**Aim of the exercise**. For the word "Lemma", count the lines below that contain it. Give the number alone.

+ + +

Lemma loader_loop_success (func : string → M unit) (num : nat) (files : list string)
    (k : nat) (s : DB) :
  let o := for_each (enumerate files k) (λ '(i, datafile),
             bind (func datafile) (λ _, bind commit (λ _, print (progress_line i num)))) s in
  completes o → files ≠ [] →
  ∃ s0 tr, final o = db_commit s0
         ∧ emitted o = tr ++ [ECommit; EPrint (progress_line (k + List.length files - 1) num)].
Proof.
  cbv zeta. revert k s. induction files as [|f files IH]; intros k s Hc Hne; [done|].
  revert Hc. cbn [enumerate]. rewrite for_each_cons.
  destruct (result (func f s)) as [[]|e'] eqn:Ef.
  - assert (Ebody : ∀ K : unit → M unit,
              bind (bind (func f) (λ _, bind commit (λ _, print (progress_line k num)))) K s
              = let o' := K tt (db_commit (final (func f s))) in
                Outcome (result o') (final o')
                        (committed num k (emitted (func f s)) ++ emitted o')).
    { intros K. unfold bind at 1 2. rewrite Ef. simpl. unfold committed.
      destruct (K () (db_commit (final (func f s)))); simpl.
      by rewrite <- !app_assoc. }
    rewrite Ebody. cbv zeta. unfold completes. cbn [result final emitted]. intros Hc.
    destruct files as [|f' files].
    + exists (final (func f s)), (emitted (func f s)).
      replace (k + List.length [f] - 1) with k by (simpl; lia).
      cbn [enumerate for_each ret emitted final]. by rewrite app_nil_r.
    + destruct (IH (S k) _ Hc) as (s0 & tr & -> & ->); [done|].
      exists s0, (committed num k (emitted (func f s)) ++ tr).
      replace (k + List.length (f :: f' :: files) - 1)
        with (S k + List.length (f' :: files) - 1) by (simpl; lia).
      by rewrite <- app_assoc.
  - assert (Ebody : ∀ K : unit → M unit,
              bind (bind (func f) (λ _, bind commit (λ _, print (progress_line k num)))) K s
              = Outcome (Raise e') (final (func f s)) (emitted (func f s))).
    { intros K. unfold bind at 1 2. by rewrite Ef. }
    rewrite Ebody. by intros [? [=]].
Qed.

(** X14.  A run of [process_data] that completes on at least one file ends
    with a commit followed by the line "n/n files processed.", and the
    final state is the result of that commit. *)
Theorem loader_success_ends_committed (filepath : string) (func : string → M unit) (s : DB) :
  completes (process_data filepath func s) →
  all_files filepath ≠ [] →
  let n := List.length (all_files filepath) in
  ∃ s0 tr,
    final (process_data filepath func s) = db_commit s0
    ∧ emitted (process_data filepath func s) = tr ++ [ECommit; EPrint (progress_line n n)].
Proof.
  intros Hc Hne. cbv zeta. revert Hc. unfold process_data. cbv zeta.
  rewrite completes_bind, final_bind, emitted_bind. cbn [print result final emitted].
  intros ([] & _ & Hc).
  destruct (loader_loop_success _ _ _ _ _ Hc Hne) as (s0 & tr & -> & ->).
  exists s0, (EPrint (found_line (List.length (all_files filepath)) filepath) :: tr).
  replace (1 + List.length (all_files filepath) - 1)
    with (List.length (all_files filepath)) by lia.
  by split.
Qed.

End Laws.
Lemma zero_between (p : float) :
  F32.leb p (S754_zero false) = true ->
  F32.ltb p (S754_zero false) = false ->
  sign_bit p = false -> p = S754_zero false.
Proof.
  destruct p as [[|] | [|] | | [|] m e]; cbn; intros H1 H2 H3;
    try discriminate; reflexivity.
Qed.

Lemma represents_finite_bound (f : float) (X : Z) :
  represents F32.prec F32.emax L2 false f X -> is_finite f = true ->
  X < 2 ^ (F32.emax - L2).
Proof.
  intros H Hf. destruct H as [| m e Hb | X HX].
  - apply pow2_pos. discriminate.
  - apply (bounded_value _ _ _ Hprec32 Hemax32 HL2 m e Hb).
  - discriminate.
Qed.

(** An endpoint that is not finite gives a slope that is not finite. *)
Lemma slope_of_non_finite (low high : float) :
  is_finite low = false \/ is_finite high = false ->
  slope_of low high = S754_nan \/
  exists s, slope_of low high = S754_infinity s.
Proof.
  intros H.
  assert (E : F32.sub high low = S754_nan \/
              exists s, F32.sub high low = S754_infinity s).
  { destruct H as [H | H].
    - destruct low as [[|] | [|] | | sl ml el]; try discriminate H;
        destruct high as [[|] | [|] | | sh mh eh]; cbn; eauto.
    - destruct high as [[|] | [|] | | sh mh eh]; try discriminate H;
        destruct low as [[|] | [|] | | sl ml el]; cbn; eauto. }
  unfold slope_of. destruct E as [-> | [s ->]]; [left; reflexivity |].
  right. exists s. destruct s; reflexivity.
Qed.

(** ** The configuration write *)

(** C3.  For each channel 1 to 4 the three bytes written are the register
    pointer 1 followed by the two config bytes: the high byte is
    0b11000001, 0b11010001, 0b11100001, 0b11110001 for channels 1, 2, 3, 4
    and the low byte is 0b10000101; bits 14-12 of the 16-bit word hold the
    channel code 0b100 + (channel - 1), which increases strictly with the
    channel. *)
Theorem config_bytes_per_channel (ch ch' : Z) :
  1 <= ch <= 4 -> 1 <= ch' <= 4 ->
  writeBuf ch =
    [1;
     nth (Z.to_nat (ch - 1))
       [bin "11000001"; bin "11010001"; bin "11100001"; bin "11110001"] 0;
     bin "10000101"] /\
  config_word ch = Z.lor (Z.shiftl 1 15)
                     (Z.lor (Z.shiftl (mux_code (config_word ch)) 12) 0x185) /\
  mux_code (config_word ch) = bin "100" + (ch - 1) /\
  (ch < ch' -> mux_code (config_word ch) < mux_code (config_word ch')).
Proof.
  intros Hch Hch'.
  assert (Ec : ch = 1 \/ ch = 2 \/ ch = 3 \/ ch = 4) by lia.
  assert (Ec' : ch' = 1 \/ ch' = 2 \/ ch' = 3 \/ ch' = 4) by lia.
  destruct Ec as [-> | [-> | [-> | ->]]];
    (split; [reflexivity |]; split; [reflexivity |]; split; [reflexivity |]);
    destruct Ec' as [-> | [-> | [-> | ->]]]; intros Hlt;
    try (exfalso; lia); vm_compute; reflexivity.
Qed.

+ + +

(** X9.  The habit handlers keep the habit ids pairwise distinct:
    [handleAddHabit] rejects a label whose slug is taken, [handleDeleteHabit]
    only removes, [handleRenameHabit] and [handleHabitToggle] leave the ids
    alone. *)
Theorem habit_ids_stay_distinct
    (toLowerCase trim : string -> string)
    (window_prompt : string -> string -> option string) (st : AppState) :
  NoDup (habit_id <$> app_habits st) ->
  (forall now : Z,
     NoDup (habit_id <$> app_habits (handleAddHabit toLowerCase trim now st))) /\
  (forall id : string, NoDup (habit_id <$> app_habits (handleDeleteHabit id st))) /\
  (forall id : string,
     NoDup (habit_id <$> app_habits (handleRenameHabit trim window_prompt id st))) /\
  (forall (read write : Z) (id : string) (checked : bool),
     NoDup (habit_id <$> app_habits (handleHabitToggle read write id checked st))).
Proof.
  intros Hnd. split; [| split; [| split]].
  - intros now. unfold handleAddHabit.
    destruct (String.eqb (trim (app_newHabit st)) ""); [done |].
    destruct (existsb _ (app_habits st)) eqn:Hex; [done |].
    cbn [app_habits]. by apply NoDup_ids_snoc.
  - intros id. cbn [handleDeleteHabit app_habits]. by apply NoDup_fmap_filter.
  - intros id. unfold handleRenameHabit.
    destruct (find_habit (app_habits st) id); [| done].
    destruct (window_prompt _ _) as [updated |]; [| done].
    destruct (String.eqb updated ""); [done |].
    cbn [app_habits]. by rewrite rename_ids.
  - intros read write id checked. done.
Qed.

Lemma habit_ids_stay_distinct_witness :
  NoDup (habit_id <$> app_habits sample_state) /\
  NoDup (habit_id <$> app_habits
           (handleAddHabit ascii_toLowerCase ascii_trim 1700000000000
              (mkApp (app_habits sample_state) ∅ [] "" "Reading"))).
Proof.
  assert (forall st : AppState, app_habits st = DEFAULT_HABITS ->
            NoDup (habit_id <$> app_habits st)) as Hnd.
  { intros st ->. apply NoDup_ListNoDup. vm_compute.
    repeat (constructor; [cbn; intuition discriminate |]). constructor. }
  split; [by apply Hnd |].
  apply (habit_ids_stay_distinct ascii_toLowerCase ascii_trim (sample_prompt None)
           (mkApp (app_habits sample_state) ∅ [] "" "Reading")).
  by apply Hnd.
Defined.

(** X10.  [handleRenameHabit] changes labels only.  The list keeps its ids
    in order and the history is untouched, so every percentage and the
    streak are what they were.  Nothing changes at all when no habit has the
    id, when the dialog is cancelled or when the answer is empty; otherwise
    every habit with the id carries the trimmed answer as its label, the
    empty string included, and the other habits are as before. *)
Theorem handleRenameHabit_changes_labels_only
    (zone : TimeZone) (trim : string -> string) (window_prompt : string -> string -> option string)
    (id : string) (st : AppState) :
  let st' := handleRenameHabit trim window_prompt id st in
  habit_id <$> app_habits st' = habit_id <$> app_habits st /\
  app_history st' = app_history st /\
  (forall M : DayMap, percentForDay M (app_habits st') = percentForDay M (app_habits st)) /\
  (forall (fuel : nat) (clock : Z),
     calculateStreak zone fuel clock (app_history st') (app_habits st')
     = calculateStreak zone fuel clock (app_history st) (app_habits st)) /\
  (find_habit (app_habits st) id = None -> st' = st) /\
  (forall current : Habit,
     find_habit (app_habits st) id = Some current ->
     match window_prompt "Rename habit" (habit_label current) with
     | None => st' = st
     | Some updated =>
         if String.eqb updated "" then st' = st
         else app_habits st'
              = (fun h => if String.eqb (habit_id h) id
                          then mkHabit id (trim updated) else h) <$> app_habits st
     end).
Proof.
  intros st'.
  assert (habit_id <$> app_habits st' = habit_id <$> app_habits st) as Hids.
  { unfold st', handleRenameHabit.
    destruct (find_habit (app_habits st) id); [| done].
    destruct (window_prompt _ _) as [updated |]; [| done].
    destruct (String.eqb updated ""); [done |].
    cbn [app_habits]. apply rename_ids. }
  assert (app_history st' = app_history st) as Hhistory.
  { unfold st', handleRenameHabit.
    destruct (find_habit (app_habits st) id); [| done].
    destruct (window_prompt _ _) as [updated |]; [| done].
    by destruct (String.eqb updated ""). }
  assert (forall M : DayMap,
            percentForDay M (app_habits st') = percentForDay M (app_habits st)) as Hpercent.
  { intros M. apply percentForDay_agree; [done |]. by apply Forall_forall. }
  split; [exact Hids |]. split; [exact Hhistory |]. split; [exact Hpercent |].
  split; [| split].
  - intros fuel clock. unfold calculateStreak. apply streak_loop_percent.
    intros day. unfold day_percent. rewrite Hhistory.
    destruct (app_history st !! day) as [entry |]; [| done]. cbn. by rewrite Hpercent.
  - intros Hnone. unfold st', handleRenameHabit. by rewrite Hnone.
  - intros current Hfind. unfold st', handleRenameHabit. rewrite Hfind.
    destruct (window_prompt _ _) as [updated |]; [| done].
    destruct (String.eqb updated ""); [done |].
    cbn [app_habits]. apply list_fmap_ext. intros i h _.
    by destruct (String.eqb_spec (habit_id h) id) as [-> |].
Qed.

+ + +

**Solution for this problem**. 5